Novel flourescent spiroborate esters: potential therapeutic agents in in vitro cancer models.

The current treatment system in cancer therapy, which includes chemotherapy/radiotherapy is expensive and often deleterious to surrounding healthy tissue. Presently, several medicinal plants and their constituents are in use to manage the development and progression of these diseases.They have been found effective, safe, and less expensive. In the present study, we are proposing the utility of a new class of curcumin derivative, Rubrocurcumin, the spiroborate ester of curcumin with boric acid and oxalic acid (1:1:1), which have enhanced biostability for therapeutic applications.

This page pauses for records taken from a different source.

(* ===== verification/Kbd.v ===== *)
(** * The keyboard (kbd.c, kbd.h)

    The key tables of kbd.h and the decoder [kbdgetc], whose static variable
    [shift] is its state.  The controller's data port is the list of the scan
    codes that are waiting. *)

From Stdlib Require Import ZArith Lia.
From stdpp Require Import base numbers strings list.
From S2P Require Import Prelude.

Local Open Scope list_scope.
Local Open Scope Z_scope.

Definition NO : Z := 0.
Definition SHIFT : Z := Z.shiftl 1 0.
Definition CTL : Z := Z.shiftl 1 1.
Definition ALT : Z := Z.shiftl 1 2.
Definition CAPSLOCK : Z := Z.shiftl 1 3.
Definition NUMLOCK : Z := Z.shiftl 1 4.
Definition SCROLLLOCK : Z := Z.shiftl 1 5.
Definition E0ESC : Z := Z.shiftl 1 6.

Definition KEY_HOME : Z := 0xE0.
Definition KEY_END : Z := 0xE1.
Definition KEY_UP : Z := 0xE2.
Definition KEY_DN : Z := 0xE3.
Definition KEY_LF : Z := 0xE4.
Definition KEY_RT : Z := 0xE5.
Definition KEY_PGUP : Z := 0xE6.
Definition KEY_PGDN : Z := 0xE7.
Definition KEY_INS : Z := 0xE8.
Definition KEY_DEL : Z := 0xE9.

(** [C(x)]: the control character of [x]; the result is stored in a [uchar]. *)
Definition C (x : Z) : Z := u8 (x - 64).

(** An array of 256 [uchar] with its first elements and its designated ones. *)
Definition uchars (l : list Z) (des : list (Z * Z)) : list Z :=
  foldl (fun t d => <[Z.to_nat d.1 := d.2]> t) (l ++ replicate (256 - length l) 0) des.

Definition shiftcode : list Z := uchars [] [(0x1D, CTL); (0x2A, SHIFT); (0x36, SHIFT); (0x38, ALT); (0x9D, CTL); (0xB8, ALT)].
Definition togglecode : list Z := uchars [] [(0x3A, CAPSLOCK); (0x45, NUMLOCK); (0x46, SCROLLLOCK)].

Definition normalmap : list Z := uchars
  [
   NO; 27; 49; 50; 51; 52; 53; 54; 55; 56; 57; 48; 45; 61; 8; 9;
   113; 119; 101; 114; 116; 121; 117; 105; 111; 112; 91; 93; 10; NO; 97; 115;
   100; 102; 103; 104; 106; 107; 108; 59; 39; 96; NO; 92; 122; 120; 99; 118;
   98; 110; 109; 44; 46; 47; NO; 42; NO; 32; NO; NO; NO; NO; NO; NO;
   NO; NO; NO; NO; NO; NO; NO; 55; 56; 57; 45; 52; 53; 54; 43; 49;
   50; 51; 48; 46; NO; NO; NO; NO]
  [(0x9C, 10); (0xB5, 47); (0xC8, KEY_UP); (0xD0, KEY_DN); (0xC9, KEY_PGUP); (0xD1, KEY_PGDN); (0xCB, KEY_LF); (0xCD, KEY_RT); (0x97, KEY_HOME); (0xCF, KEY_END); (0xD2, KEY_INS); (0xD3, KEY_DEL)].

Definition shiftmap : list Z := uchars
  [
   NO; 27; 33; 64; 35; 36; 37; 94; 38; 42; 40; 41; 95; 43; 8; 9;
   81; 87; 69; 82; 84; 89; 85; 73; 79; 80; 123; 125; 10; NO; 65; 83;
   68; 70; 71; 72; 74; 75; 76; 58; 34; 126; NO; 124; 90; 88; 67; 86;
   66; 78; 77; 60; 62; 63; NO; 42; NO; 32; NO; NO; NO; NO; NO; NO;
   NO; NO; NO; NO; NO; NO; NO; 55; 56; 57; 45; 52; 53; 54; 43; 49;
   50; 51; 48; 46; NO; NO; NO; NO]
  [(0x9C, 10); (0xB5, 47); (0xC8, KEY_UP); (0xD0, KEY_DN); (0xC9, KEY_PGUP); (0xD1, KEY_PGDN); (0xCB, KEY_LF); (0xCD, KEY_RT); (0x97, KEY_HOME); (0xCF, KEY_END); (0xD2, KEY_INS); (0xD3, KEY_DEL)].

Definition ctlmap : list Z := uchars
  [
   NO; NO; NO; NO; NO; NO; NO; NO; NO; NO; NO; NO; NO; NO; NO; NO;
   C 81; C 87; C 69; C 82; C 84; C 89; C 85; C 73; C 79; C 80; NO; NO; 13; NO; C 65; C 83;
   C 68; C 70; C 71; C 72; C 74; C 75; C 76; NO; NO; NO; NO; C 92; C 90; C 88; C 67; C 86;
   C 66; C 78; C 77; NO; NO; C 47; NO; NO]
  [(0x9C, 13); (0xB5, C 47); (0xC8, KEY_UP); (0xD0, KEY_DN); (0xC9, KEY_PGUP); (0xD1, KEY_PGDN); (0xCB, KEY_LF); (0xCD, KEY_RT); (0x97, KEY_HOME); (0xCF, KEY_END); (0xD2, KEY_INS); (0xD3, KEY_DEL)].

Definition charcode : list (list Z) := [normalmap; shiftmap; ctlmap; ctlmap].

(** The part of [kbdgetc] after a byte [data] has been read, with [shift]. *)
Definition kbd_decode (data : Z) : M Z Z :=
  shift ← get;
  if data =? 0xE0 then put (Z.lor shift E0ESC);; mret 0
  else if negb (Z.land data 0x80 =? 0) then
    let data := if negb (Z.land shift E0ESC =? 0) then data else Z.land data 0x7F in
    sc ← of_option "shiftcode" (zget shiftcode data);
    put (Z.ldiff shift (Z.lor sc E0ESC));;
    mret 0
  else
    let '(data, shift) := if negb (Z.land shift E0ESC =? 0) then (Z.lor data 0x80, Z.ldiff shift E0ESC) else (data, shift) in
    sc ← of_option "shiftcode" (zget shiftcode data);
    let shift := Z.lor shift sc in
    tc ← of_option "togglecode" (zget togglecode data);
    let shift := Z.lxor shift tc in
    put shift;;
    tab ← of_option "charcode" (zget charcode (Z.land shift (Z.lor CTL SHIFT)));
    c ← of_option "charcode" (zget tab data);
    mret (if negb (Z.land shift CAPSLOCK =? 0) then
            (if (97 <=? c) && (c <=? 122) then c + (65 - 97) else if (65 <=? c) && (c <=? 90) then c + (97 - 65) else c)
          else c).

(** [kbdgetc] with the bytes that the controller has: -1 when there is none. *)
Definition kbdgetc : M (Z * list Z) Z :=
  p ← get;
  match p.2 with
  | [] => mret (-1)
  | data :: port =>
      put (p.1, port);;
      zoom fst (fun shift q => (shift, q.2)) (kbd_decode data)
  end.

(** The scan codes of the letters. *)
Definition letter_keys : list (Z * Z) :=
  zip (seqZ 0x10 10 ++ seqZ 0x1E 9 ++ seqZ 0x2C 7)
    [113; 119; 101; 114; 116; 121; 117; 105; 111; 112; 97; 115; 100; 102; 103; 104; 106; 107; 108; 122; 120; 99; 118; 98; 110; 109].

(** The character of a letter key under the modifiers. *)
Definition letter_char (shift letter : Z) : Z :=
  if Z.testbit shift 1 then letter - 96
  else if xorb (Z.testbit shift 0) (Z.testbit shift 3) then letter - 32 else letter.

Definition decode_ok (shift data : Z) : bool :=
  match kbd_decode data shift with
  | Ret c shift' => (0 <=? c) && (c <? 256) && (0 <=? shift') && (shift' <? 128)
  | _ => false
  end.

(** A modifier key pressed and released: the bit is set, then cleared. *)
Definition modifier_ok (shift : Z) (k : Z * Z) : bool :=
  match kbd_decode k.1 shift with
  | Ret _ shift1 =>
      (shift1 =? Z.lor shift k.2) &&
      match kbd_decode (k.1 + 0x80) shift1 with Ret c shift2 => (c =? 0) && (shift2 =? Z.ldiff shift k.2) | _ => false end
  | _ => false
  end.

Definition letter_ok (shift : Z) (k : Z * Z) : bool :=
  match kbd_decode k.1 shift with Ret c shift' => (c =? letter_char shift k.2) && (shift' =? shift) | _ => false end.

Definition modifier_keys : list (Z * Z) := [(0x2A, SHIFT); (0x36, SHIFT); (0x1D, CTL); (0x38, ALT)].

Lemma decode_all : forallb (fun sh => forallb (decode_ok sh) (seqZ 0 256)) (seqZ 0 128) = true.
Proof. by vm_compute. Qed.
Lemma keys_all : forallb (fun sh => forallb (modifier_ok sh) modifier_keys && forallb (letter_ok sh) letter_keys) (seqZ 0 64) = true.
Proof. by vm_compute. Qed.

Lemma forallb_seqZ (f : Z -> bool) n x : forallb f (seqZ 0 n) = true -> 0 <= x < n -> f x = true.
Proof. intros H Hx. rewrite forallb_forall in H. apply H, list_elem_of_In, elem_of_seqZ. lia. Qed.

(** The keyboard decoder.  From any modifier state, any byte is decoded
    without reading outside the tables, the result is a byte and the modifier
    state keeps its seven bits.  With no escape pending, pressing a modifier key
    sets its bit and releasing it clears it, and a letter key gives the control
    character under CTL, and otherwise the capital letter exactly when one of
    SHIFT and CAPSLOCK is on. *)
Theorem kbd_decode_spec shift :
  0 <= shift < 128 ->
  (forall data, 0 <= data < 256 -> exists c shift', kbd_decode data shift = Ret c shift' /\ 0 <= c < 256 /\ 0 <= shift' < 128) /\
  (shift < 64 ->
   (forall k m, (k, m) ∈ modifier_keys -> exists c, kbd_decode k shift = Ret c (Z.lor shift m) /\
      kbd_decode (k + 0x80) (Z.lor shift m) = Ret 0 (Z.ldiff shift m)) /\
   (forall k l, (k, l) ∈ letter_keys -> kbd_decode k shift = Ret (letter_char shift l) shift)).
Proof.
  intros Hs. split.
  - intros data Hd. pose proof (forallb_seqZ _ _ _ (forallb_seqZ _ _ _ decode_all Hs) Hd) as H. unfold decode_ok in H.
    destruct (kbd_decode data shift) as [c sh'| | |]; try done. exists c, sh'. split; [done|]. lia.
  - intros Hlt. pose proof (forallb_seqZ _ _ shift keys_all ltac:(lia)) as H. apply andb_true_iff in H as [Hm Hl].
    rewrite forallb_forall in Hm, Hl. split.
    + intros k m Hin. apply list_elem_of_In in Hin. specialize (Hm _ Hin). unfold modifier_ok in Hm. simpl in Hm.
      destruct (kbd_decode k shift) as [c sh1| | |]; try done. apply andb_true_iff in Hm as [H1 H2]. apply Z.eqb_eq in H1 as ->. exists c. split; [done|].
      destruct (kbd_decode (k + 128) (Z.lor shift m)) as [c2 sh2| | |]; try done. apply andb_true_iff in H2 as [H2 H3].
      by apply Z.eqb_eq in H2 as ->, H3 as ->.
    + intros k l Hin. apply list_elem_of_In in Hin. specialize (Hl _ Hin). unfold letter_ok in Hl. simpl in Hl.
      destruct (kbd_decode k shift) as [c sh1| | |]; try done. apply andb_true_iff in Hl as [H1 H2]. by apply Z.eqb_eq in H1 as ->, H2 as ->.
Qed.

Lemma kbd_decode_spec_witness : kbd_decode 0x1E CAPSLOCK = Ret 65 CAPSLOCK /\ (0x1E, 97) ∈ letter_keys.
Proof.
  assert (Hin : (0x1E, 97) ∈ letter_keys) by (apply list_elem_of_In; vm_compute; tauto).
  split; [|exact Hin]. destruct (kbd_decode_spec CAPSLOCK) as [_ H]; [by vm_compute|]. destruct H as [_ H]; [by vm_compute|].
  exact (H _ _ Hin).
Defined.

In vitro cytocompatibility of this drug complex was analysed using MTT assay, neutral red assay, lactate dehydrogenase assay in 3T3L1 adipocytes. Anti tumour activity of this drug complex on MCF7 and A431 human cancer cell line was studied by morphological analysis using phase contrast microscopy, Hoechst staining and cell cycle analysis by FACS. To explore the chemotherapeutic effect, the cytotoxic effect of this compound was also carried out. Rubrocurcumin is more biostable than natural curcumin in physiological medium. Our results prove that this curcumin derivative drug complex possess more efficacy and anti-cancer activity compared with curcumin. The findings out of this study suggests this novel compound as potential candidate for site targeted drug delivery.